(* ===== verification/SnapshotNode.v ===== *)
(** * Exporting and importing snapshots ([node/service.py])

    The operations of the node service that make a snapshot of the active chain and
    that replace the persisted state by one.  An import is one database
    transaction: an exception leaves every table as it was.  The state adds to the
    node the table [chain_meta] but for the tip, which the header table of
    [Headers.v] has, the cached index of confirmed transactions, and the status that
    the runtime reports.  The service is backed by a database. *)

From S2P Require Import Prelude PyState PyOrder PyText Hashes Params Models Serialization Registry Pow Json Settlement Utxo UtxoStore Headers RewardStore Mempool Service Node Snapshots.

Record SnapshotNode : Type := mkSnapshotNode {
  base_node : Node;
  chain_meta : gmap str str;
  _active_chain_transaction_index : option (gmap str (str * Z));
  _runtime_sync_status : option dict;
}.

Definition service_of (sn : SnapshotNode) : NodeService := node_chain (base_node sn).

Section operations.
Context `{PyRepr, SnapshotBackend}.

(** ** Export *)

Definition export_record (s : NodeService) (h : Z) : res (SnapshotHeaderRecord * Block) :=
  match header_get_hash_at_height (headers s) h with
  | None => raise ValueError "missing main-chain header at height"
  | Some hash =>
      let* record := header_get_record (headers s) hash in
      match record with
      | Some r =>
          match record_work r with
          | None => raise ValueError "missing main-chain header metadata at height"
          | Some work =>
              let* found := block_get (blocks s) hash in
              match found with
              | None => raise ValueError "missing main-chain block at height"
              | Some block => Ok (mkSnapshotHeader (record_header r) h work, block)
              end
          end
      | None => raise ValueError "missing main-chain header metadata at height"
      end
  end.

(** What [export_snapshot_payload] passes to [build_snapshot_payload] *)
Definition export_contents (s : NodeService) : res SnapshotContents :=
  match chain_tip s with
  | None => raise ValueError "cannot export a snapshot from an empty chain"
  | Some tip =>
      let* items := mapM (export_record s) (zrange (tip_height tip + 1)) in
      let* bundles := list_bundles (reward_attestations s) None in
      let* settlements := list_settlements (reward_settlements s) None in
      Ok (mkContents items.*1 items.*2 (store_list_utxos (chainstate s)) (registry_store_list (node_registry s)) bundles settlements)
  end.

Definition export_snapshot_payload (s : NodeService) (now format_version : Z) : res dict :=
  let* contents := export_contents s in
  build_snapshot_payload (service_network s) (service_params s) now contents format_version.

(** The bytes of the file and the metadata that is reported *)
Definition export_snapshot_file (s : NodeService) (now format_version : Z) : res (bytes * dict) :=
  let* payload := export_snapshot_payload s now format_version in
  let* raw := write_snapshot_file payload in
  let* written := read_snapshot_payload raw in
  let* v := json_item (JObj written) "metadata" in
  let* metadata := as_dict v in
  Ok (raw, metadata).

(** ** The metadata table *)

Definition _get_chain_meta (meta : gmap str str) (key : string) : option str := meta !! u key.
Definition _set_chain_meta (meta : gmap str str) (key : string) (v : str) : res (gmap str str) :=
  let* v' := sqlite_text v in Ok (<[u key := v']> meta).

Definition stored_anchor (meta : gmap str str) : res (option SnapshotAnchor) :=
  match _get_chain_meta meta "snapshot_height", _get_chain_meta meta "snapshot_block_hash" with
  | Some height, Some hash => let* h := py_int height in Ok (Some (mkAnchor h hash))
  | _, _ => Ok None
  end.

Definition ascii_lower (c : Z) : Z := if (65 <=? c) && (c <=? 90) then c + 32 else c.
(** [key LIKE 'snapshot_%']: the comparison ignores the case of ASCII letters, and the
    underscore stands for any character *)
Definition like_snapshot (key : str) : bool := bool_decide (ascii_lower <$> take 8 key = u "snapshot") && (9 <=? len key).

(** ** Import *)

(** [LoadedSnapshot.anchor] *)
Definition anchor (snapshot : LoadedSnapshot) : res SnapshotAnchor :=
  let* h := item_int (JObj (loaded_metadata snapshot)) "snapshot_height" in
  let* hash := item_str (JObj (loaded_metadata snapshot)) "snapshot_block_hash" in
  Ok (mkAnchor h hash).

Definition put_header (db : HeaderDb) (record : SnapshotHeaderRecord) : res HeaderDb :=
  header_put db (snapshot_header record) (Some (snapshot_header_height record)) (Some (snapshot_cumulative_work record)) true.

(** [json.dumps] of a list of texts *)
Definition dump_texts (l : list str) : str := u "[" ++ join_text (u ", ") (dump_string <$> l) ++ u "]".

Definition write_chain_meta (meta : gmap str str) (snapshot : LoadedSnapshot) (at_ : SnapshotAnchor) : res (gmap str str) :=
  let* meta := _set_chain_meta meta "snapshot_height" (py_str_int (anchor_height at_)) in
  let* meta := _set_chain_meta meta "snapshot_block_hash" (anchor_hash at_) in
  let* checksum := item_str (JObj (loaded_metadata snapshot)) "checksum_sha256" in
  let* meta := _set_chain_meta meta "snapshot_checksum_sha256" checksum in
  let* version := item_str (JObj (loaded_metadata snapshot)) "format_version" in
  let* meta := _set_chain_meta meta "snapshot_format_version" version in
  let* meta := _set_chain_meta meta "snapshot_signature_verified" (u (if 0 <? valid_signature_count snapshot then "true" else "false")) in
  let* meta := _set_chain_meta meta "snapshot_valid_signature_count" (py_str_int (valid_signature_count snapshot)) in
  let* meta := _set_chain_meta meta "snapshot_trusted_signature_count" (py_str_int (trusted_signature_count snapshot)) in
  let* meta := _set_chain_meta meta "snapshot_accepted_signer_pubkeys" (dump_texts (accepted_signer_pubkeys snapshot)) in
  _set_chain_meta meta "snapshot_trust_warnings" (dump_texts (snapshot_warnings snapshot)).

(** The writes of the transaction *)
Definition import_tables (s : NodeService) (meta : gmap str str) (snapshot : LoadedSnapshot) : res (NodeService * gmap str str) :=
  let meta := filter (fun kv => like_snapshot kv.1 = false) meta in
  let* hdb := foldM put_header (mkHeaderDb ∅ None) (loaded_headers snapshot) in
  let* bdb := foldM block_put (mkBlockDb ∅) (loaded_blocks snapshot) in
  let* at_ := anchor snapshot in
  let* hdb := header_set_tip hdb (anchor_hash at_) (anchor_height at_) in
  let* utxos := store_replace_all (chainstate s) (loaded_utxos snapshot) in
  let* registry := registry_store_replace_all (node_registry s) (node_registry_records snapshot) in
  let* adb := attestations_replace_all (reward_attestations s) (reward_attestation_bundles snapshot) in
  let* sdb := settlements_replace_all (reward_settlements s) (epoch_settlements snapshot) in
  let* meta := write_chain_meta meta snapshot at_ in
  let* stored := stored_anchor meta in
  Ok (mkService (service_params s) (service_network s) hdb bdb utxos registry adb sdb stored, meta).

Definition import_snapshot (snapshot : LoadedSnapshot) (reset_existing : bool) : stm SnapshotNode unit := fun sn =>
  let s := service_of sn in
  if bool_decide (is_Some (chain_tip s)) && negb reset_existing then
    (raise ValueError "snapshot import requires an empty chain or reset_existing=True", sn)
  else
    match import_tables s (chain_meta sn) snapshot with
    | Raise e => (Raise e, sn)
    | Ok (s', meta) =>
        let pool := node_pool (base_node sn) in
        (Ok tt, mkSnapshotNode (mkNode s' (set_repository (mempool_clear (repository pool)) pool) [] None) meta (_active_chain_transaction_index sn) None)
    end.

Definition import_snapshot_file (raw : bytes) (reset_existing : bool) (trust_mode : str) (trusted_keys : list bytes) : stm SnapshotNode dict := fun sn =>
  match load_snapshot_file raw (service_network (service_of sn)) (service_params (service_of sn)) trust_mode trusted_keys with
  | Raise e => (Raise e, sn)
  | Ok loaded =>
      match import_snapshot loaded reset_existing sn with
      | (Raise e, sn') => (Raise e, sn')
      | (Ok tt, sn') =>
          match _set_chain_meta (chain_meta sn') "snapshot_trust_mode" trust_mode with
          | Raise e => (Raise e, sn')
          | Ok meta =>
              let metadata := dict_set (loaded_metadata loaded) (u "valid_signature_count") (JInt (valid_signature_count loaded)) in
              let metadata := dict_set metadata (u "trusted_signature_count") (JInt (trusted_signature_count loaded)) in
              let metadata := dict_set metadata (u "accepted_signer_pubkeys") (JList (JStr <$> accepted_signer_pubkeys loaded)) in
              let metadata := dict_set metadata (u "warnings") (JList (JStr <$> snapshot_warnings loaded)) in
              (Ok metadata, mkSnapshotNode (base_node sn') meta (_active_chain_transaction_index sn') (_runtime_sync_status sn'))
          end
      end
  end.

(** ** Confirmed transactions through the cached index *)

Definition with_index (index : option (gmap str (str * Z))) (sn : SnapshotNode) : SnapshotNode :=
  mkSnapshotNode (base_node sn) (chain_meta sn) index (_runtime_sync_status sn).

Definition _active_chain_transaction_location (id : str) : stm SnapshotNode (option (str * Z)) := fun sn =>
  match _active_chain_transaction_index sn with
  | Some index => (Ok (index !! id), sn)
  | None =>
      match _build_active_chain_transaction_index (service_of sn) with
      | Raise e => (Raise e, sn)
      | Ok index => (Ok (index !! id), with_index (Some index) sn)
      end
  end.

Definition find_in_active_chain (id : str) : stm SnapshotNode (option Transaction) :=
  let! location := _active_chain_transaction_location id in
  match location with
  | None => ret None
  | Some (hash, _) =>
      let! found := asks (fun sn => block_get (blocks (service_of sn)) hash) in
      match found with
      | None => let! _ := modify (with_index None) in ret None
      | Some block =>
          let! t := lift (find_txid (transactions block) id) in
          match t with
          | Some t => ret (Some t)
          | None => let! _ := modify (with_index None) in ret None
          end
      end
  end.
End operations.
○ ○ ○
Output, please, only the lines running from the start of the entries through the line that contains "transaction: an exception", including both of those lines.

» **Output for this task**:
(* ===== verification/SnapshotNode.v ===== *)
(** * Exporting and importing snapshots ([node/service.py])

    The operations of the node service that make a snapshot of the active chain and
    that replace the persisted state by one.  An import is one database
    transaction: an exception leaves every table as it was.  The state adds to the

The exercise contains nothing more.